What you say? Darn accountants use silly acronyms almost as bad as NASA. A CRAT stands for “Charitable Remainder Annuity Trust.”
Basically, a CRAT is a type of charitable remainder trust which is often used by taxpayers with substantial appreciated capital gain property, a charitable intent, and a need for a stream of income during their lifetimes.
As a general rule, the grantor recognizes no gain when transferring appreciated property to a CRAT. IRS code section 664c provides that, because CRATs are exempt from income tax, a charity using a CRAT can sell appreciated property without itself paying tax on the sale. However, the person making the gift (called a grantor or other noncharitable CRAT beneficiary) must pay tax on the CRAT distributions, in the form of annuities.
Large charities, like Salvation Army, Red Cross, American Cancer, etc., love CRATs. They benefit by getting a person who might be sitting on some highly appreciated capital asset (usually stock) to gift that item to them. They then sell it and use some of the proceeds to purchase an annuity from a third party annuity provider on behalf of the person who made the gift, keeping the rest for their charity needs.

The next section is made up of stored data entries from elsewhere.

(* ===== verification/CliLogs.v ===== *)
(** * CliLogs: the logs command (internal/cli/root.go, [App.logs])

    The command pages through the journal of a sandbox with a cursor, and with
    [--follow] polls until the sandbox has exited.  The answers of the daemon at
    each round are arguments; composed with [Journal.Read] they are what the
    daemon's "logs" action answers. *)

From S2P Require Import Prelude GoLib Api RuntimeSpec Agent CliSession Journal.
Import Strings.
Local Open Scope Z_scope.
Local Open Scope go_scope.

Section Logs.
Variable fetch : nat -> Z -> result (list Frame).  (* the "logs" call of a round *)
Variable inspect : nat -> result string.           (* the state that "inspect" reports *)
Variable cancelled : nat -> bool.
Variable format : Z -> string.                     (* [Time.Format(time.RFC3339Nano)] *)
Variable after : Z.                                (* [--since] *)
Variables follow timestamps : bool.

(** The frames of a batch: the cursor moves over all of them, those before
    [--since] are left out. *)
Definition collect (frames : list Frame) (st : Z * list Frame) : Z * list Frame :=
  fold_left (fun st f => (fr_Sequence f, if fr_Time f <? after then snd st else snd st ++ [f])) frames st.

(** [--tail] *)
Definition tail_frames (tail : Z) (l : list Frame) : list Frame :=
  if (0 <=? tail) && (tail <? Z.of_nat (length l)) then drop (length l - Z.to_nat tail) l else l.

Definition show (s : screen) (f : Frame) : screen :=
  if bool_decide (fr_Type f = "gap") then mkScreen (s_out s) (s_err s +:+ (fr_Message f +:+ CliSession.newline))
  else
    let text := (if timestamps then format (fr_Time f) +:+ " " else "") +:+ fr_Data f in
    if bool_decide (fr_Type f = "stderr") then mkScreen (s_out s) (s_err s +:+ text)
    else mkScreen (s_out s +:+ text) (s_err s).

(** The loop; [None] when the fuel, one unit for each call, is used up. *)
Fixpoint logs_loop (fuel t : nat) (cursor tail : Z) (initial : list Frame) (s : screen)
  : option (result unit) * screen :=
  match fuel with
  | 0%nat => (None, s)
  | S fuel =>
      match fetch t cursor with
      | Err e => (Some (Err e), s)
      | Ok frames =>
          let '(cursor, initial) := collect frames (cursor, initial) in
          if negb (bool_decide (frames = [])) then logs_loop fuel (S t) cursor tail initial s
          else
            let s := fold_left show (tail_frames tail initial) s in
            if negb follow then (Some (Ok tt), s)
            else
              match inspect t with
              | Err e => (Some (Err e), s)
              | Ok state =>
                  if bool_decide (state = "exited" \/ state = "failed") then (Some (Ok tt), s)
                  else if cancelled t then (Some (Err (Errorf "context canceled")), s)
                  else logs_loop fuel (S t) cursor (-1) [] s
              end
      end
  end.

Definition logs (fuel : nat) (tail : Z) : option (result unit) * screen :=
  logs_loop fuel 0 0 tail [] (mkScreen "" "").
End Logs.

(** ** Paging *)

Definition recent (after : Z) (fs : list Frame) : list Frame := filter (fun f => after <= fr_Time f) fs.

Lemma collect_spec (after : Z) (frames : list Frame) (c : Z) (init : list Frame) :
  collect after frames (c, init) = (List.last (fr_Sequence <$> frames) c, init ++ recent after frames).
Proof.
  revert c init. induction frames as [|f frames IH]; intros c init.
  { cbn. by rewrite app_nil_r. }
  cbn [collect fold_left]. fold (collect after). cbn [snd]. unfold collect in IH. rewrite IH. f_equal.
  - clear. revert f c. induction frames as [|g frames IH]; intros f c; [done|].
    change (List.last (fr_Sequence <$> (f :: g :: frames)) c) with (List.last (fr_Sequence <$> (g :: frames)) c).
    cbn [fmap list_fmap]. rewrite <-!(IH g). done.
  - unfold recent. rewrite filter_cons. destruct (fr_Time f <? after) eqn:E; bool_prop.
    + rewrite decide_False by lia. done.
    + rewrite decide_True by lia. by rewrite <-app_assoc.
Qed.

(** Whether a reader that follows the batches meets an empty one. *)
Fixpoint read_done (j : Journal) (after : Z) (fuel : nat) : bool :=
  match fuel with
  | 0%nat => false
  | S fuel =>
      match Read j after with
      | [] => true
      | batch => read_done j (List.last (fr_Sequence <$> batch) after) fuel
      end
  end.

Lemma read_done_length (j : Journal) (after : Z) (fuel : nat) :
  read_done j after fuel = false -> (fuel <= length (read_all j after fuel))%nat.
Proof.
  revert after. induction fuel as [|fuel IH]; intros after H; [cbn; lia|]. cbn [read_done read_all] in *.
  destruct (Read j after) as [|f b]; [done|]. apply IH in H. rewrite length_app. cbn [length]. lia.
Qed.

Lemma logs_loop_read (inspect : nat -> result string) (cancelled : nat -> bool) (format : Z -> string) (since : Z)
    (timestamps : bool) (j : Journal) (fuel t : nat) (c tail : Z) (init : list Frame) (s : screen) :
  read_done j c fuel = true ->
  logs_loop (fun _ c => Ok (Read j c)) inspect cancelled format since false timestamps fuel t c tail init s =
  (Some (Ok tt), fold_left (show format timestamps) (tail_frames tail (init ++ recent since (read_all j c fuel))) s).
Proof.
  revert t c init. induction fuel as [|fuel IH]; intros t c init H; [done|]. cbn [read_done read_all logs_loop] in *.
  rewrite collect_spec. destruct (Read j c) as [|f b] eqn:E.
  - cbn. by rewrite app_nil_r.
  - rewrite bool_decide_eq_false_2 by done. cbn [negb]. rewrite IH by done.
    unfold recent. by rewrite filter_app, app_assoc.
Qed.

(** Paging from the start gets everything that is retained, and ends. *)
Lemma journal_paged (j : Journal) (fuel : nat) :
  wf j -> j_seq j + 1 < two64 -> (length (j_frames j) + 1 < fuel)%nat ->
  read_done j 0 fuel = true /\ read_all j 0 fuel = gap j 0 ++ j_frames j.
Proof.
  intros Hw Hmax Hf.
  pose proof (wf_numbered j Hw) as Hn.
  assert (0 <= j_seq j - Z.of_nat (length (j_frames j))) as Hseq by (destruct Hw; lia).
  destruct (read_all_complete j 0 fuel Hw Hmax) as [HR _]; [lia|lia|].
  assert (later 0 (j_frames j) = j_frames j) as Hl.
  { rewrite (later_numbered _ _ _ Hn). by replace (Z.to_nat _) with 0%nat by lia. }
  rewrite Hl in HR.
  assert (read_done j 0 fuel = true) as Hd.
  { destruct (read_done j 0 fuel) eqn:E; [done|]. apply read_done_length in E. rewrite HR, length_app in E.
    assert (length (gap j 0) <= 1)%nat by (unfold gap; destruct (j_frames j); [cbn; lia|]; destruct (_ <? _); cbn; lia). lia. }
  done.
Qed.

(** Without [--follow] the command ends, after at most one call per retained
    frame and two more, and prints exactly what the journal retains: one notice
    when older output was dropped, then every retained frame from [--since] on,
    once, in order and on its own stream, or the last [--tail] of these. *)
Theorem logs_complete (inspect : nat -> result string) (cancelled : nat -> bool) (format : Z -> string) (since tail : Z)
    (timestamps : bool) (j : Journal) (fuel : nat) :
  wf j -> j_seq j + 1 < two64 -> (length (j_frames j) + 1 < fuel)%nat ->
  logs (fun _ c => Ok (Read j c)) inspect cancelled format since false timestamps fuel tail =
  (Some (Ok tt),
   fold_left (show format timestamps) (tail_frames tail (recent since (gap j 0 ++ j_frames j))) (mkScreen "" "")).
Proof.
  intros Hw Hmax Hf. destruct (journal_paged j fuel Hw Hmax Hf) as [Hd HR]. unfold logs.
  rewrite logs_loop_read by done. by rewrite HR.
Qed.

Module LogsSample.
Definition frame (kind data : string) (n : Z) : Frame := mkFrame kind data "" None 0 0 n n.
Definition journal : Journal :=
  mkJournal [frame "stdout" "b" 2; frame "stderr" "c" 3] (total [frame "stdout" "b" 2; frame "stderr" "c" 3]) 3.
Lemma journal_wf : wf journal.
Proof. split; [reflexivity|done|apply (bool_decide_unpack _); vm_compute; exact I|done|done|done]. Qed.
Definition state (_ : nat) : result string := Ok "exited".
Definition stamp (_ : Z) : string := "".
Definition going (_ : nat) : bool := false.
End LogsSample.

Lemma logs_complete_witness :
  logs (fun _ c => Ok (Read LogsSample.journal c)) LogsSample.state LogsSample.going LogsSample.stamp 0 false false 5 (-1) =
  (Some (Ok tt), mkScreen "b" ("older application logs were rotated" +:+ CliSession.newline +:+ "c")).
Proof.
  rewrite (logs_complete LogsSample.state LogsSample.going LogsSample.stamp 0 (-1) false LogsSample.journal 5
    LogsSample.journal_wf); [reflexivity|reflexivity|cbn; lia].
Defined.

(** ** Following *)

Lemma collect_above (since : Z) (c : Z) (init batch : list Frame) (base : Z) :
  above base init -> List.last (fr_Sequence <$> init) base <= c -> above c batch ->
  above base (init ++ recent since batch) /\ List.last (fr_Sequence <$> (init ++ recent since batch)) base <= List.last (fr_Sequence <$> batch) c.
Proof.
  intros Hi Hl Hb.
  assert (recent since batch `sublist_of` batch) as Hs by apply sublist_filter.
  split.
  - apply above_app. split; [done|]. apply (above_weaken c); [done|]. by apply (above_sublist c _ batch).
  - rewrite last_app_Z. etrans; [apply last_mono; exact Hl|]. by apply last_sublist.
Qed.

Lemma tail_sublist (tail : Z) (l : list Frame) : tail_frames tail l `sublist_of` l.
Proof. unfold tail_frames. destruct (_ && _); [apply sublist_drop|done]. Qed.

Section Follow.
Context (J : nat -> Journal) (inspect : nat -> result string) (cancelled : nat -> bool) (format : Z -> string)
  (since : Z) (follow timestamps : bool).
Hypothesis Jwf : forall t, wf (J t) /\ j_seq (J t) + 1 < two64.

Lemma logs_loop_above (fuel t : nat) (c tail : Z) (sh init : list Frame) (s0 : screen) :
  0 <= c -> c + 1 < two64 -> above 0 (sh ++ init) -> List.last (fr_Sequence <$> (sh ++ init)) 0 <= c ->
  exists sh', snd (logs_loop (fun t c => Ok (Read (J t) c)) inspect cancelled format since follow timestamps fuel t c tail init
                     (fold_left (show format timestamps) sh s0)) = fold_left (show format timestamps) sh' s0 /\ above 0 sh'.
Proof.
  revert t c tail sh init. induction fuel as [|fuel IH]; intros t c tail sh init H0 Hmax Ha Hl.
  { exists sh. split; [done|]. by apply above_app in Ha as [Ha _]. }
  cbn [logs_loop]. rewrite collect_spec. destruct (Jwf t) as [Hw Hb].
  pose proof (Read_above (J t) c Hw H0 Hmax) as HA. pose proof (Read_range (J t) c Hw) as HR.
  case_bool_decide as He; cbn [negb].
  - rewrite He in *. cbn [recent fmap list_fmap List.last]. rewrite app_nil_r, <-fold_left_app.
    assert (above 0 (sh ++ tail_frames tail init)) as Ha'.
    { eapply above_sublist; [|exact Ha]. apply sublist_app; [done|apply tail_sublist]. }
    destruct follow; cbn [negb]; [|eauto]. destruct (inspect t) as [st|]; [|eauto]. case_bool_decide; [eauto|].
    destruct (cancelled t); [eauto|]. apply IH; [done|done|by rewrite app_nil_r|].
    rewrite app_nil_r. etrans; [|exact Hl]. rewrite !last_app_Z. apply above_app in Ha as [_ Ha].
    apply last_sublist; [done|apply tail_sublist].
  - destruct (collect_above since c (sh ++ init) (Read (J t) c) 0 Ha Hl HA) as [H1 H2]. rewrite <-app_assoc in H1, H2.
    destruct (last_range (Read (J t) c) c (j_seq (J t))) as [H3 H4]; [done|done|]. apply IH; try done. lia.
Qed.
End Follow.

(** Following never repeats or reorders output.  While the application writes and
    the journal drops old frames, whatever state each round finds, the frames
    that were printed so far have strictly increasing sequence numbers. *)
Theorem logs_follow_ordered (J : nat -> Journal) (inspect : nat -> result string) (cancelled : nat -> bool)
    (format : Z -> string) (since tail : Z) (follow timestamps : bool) (fuel : nat) :
  (forall t, wf (J t) /\ j_seq (J t) + 1 < two64) ->
  exists shown, snd (logs (fun t c => Ok (Read (J t) c)) inspect cancelled format since follow timestamps fuel tail) =
    fold_left (show format timestamps) shown (mkScreen "" "") /\ above 0 shown.
Proof. intros HJ. apply (logs_loop_above J) with (sh := []); try done. Qed.

Lemma logs_follow_ordered_witness :
  exists shown, snd (logs (fun _ c => Ok (Read LogsSample.journal c)) LogsSample.state LogsSample.going LogsSample.stamp 0 true false 5 (-1)) =
    fold_left (show LogsSample.stamp false) shown (mkScreen "" "") /\ above 0 shown.
Proof.
  apply (logs_follow_ordered (fun _ => LogsSample.journal)). intros _. split; [exact LogsSample.journal_wf|reflexivity].
Defined.

(** The last output can be missed: here the application writes "bye" and exits
    between the empty answer of the journal and the inspection that reports the
    exit, and the command ends without having printed it. *)
Lemma logs_follow_can_miss :
  let bye := LogsSample.frame "stdout" "bye" 1 in
  let J (t : nat) : Journal := if bool_decide (t = 0%nat) then empty_journal else mkJournal [bye] (total [bye]) 1 in
  logs (fun t c => Ok (Read (J t) c)) (fun _ => Ok "exited") (fun _ => false) LogsSample.stamp 0 true false 5 (-1) =
    (Some (Ok tt), mkScreen "" "") /\ j_frames (J 1%nat) = [bye].
Proof. split; reflexivity. Qed.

So why is this such a great idea? If you hold some stock, let’s say in Microsoft that you got for $200 way back in 1985, with a built-in gain of $500,000. You now want to retire and start getting an income stream off that investment. You could sell it, pay the 20% capital gains tax, and have $400,000 left to purchase an annuity with. Let’s say, you are a charitable person and want to give some of that gain ($100,000) to your favorite charity, The Salvation Army. That leaves you with about $300,000 to purchase an annuity with.
If you decided to go the CRAT route, The Salvation Army would have $200,000 to work with instead of only $100,000 and the IRS would be out of collecting $100,000 in tax. Also, you get the benefit of a fairly large charitable deduction (usually more than 50% of the original potential capital gain) to use to reduce other taxable income.
We have some clients who love CRATs and have used them more than once. It requires the charity to have quite an investment in knowing how to use a CRAT. It’s not for small charities who just don’t have the resources to put a CRAT together properly. You should do some research on which charities offer CRATs.
Also, a CRAT only works when you are sitting on some highly appreciated property. The larger the built in gain, the better the benefit of a CRAT that occurs.
Have you heard? Proverbs 22:9 says, “He who has a generous eye will be blessed, for he shares his food with the poor.”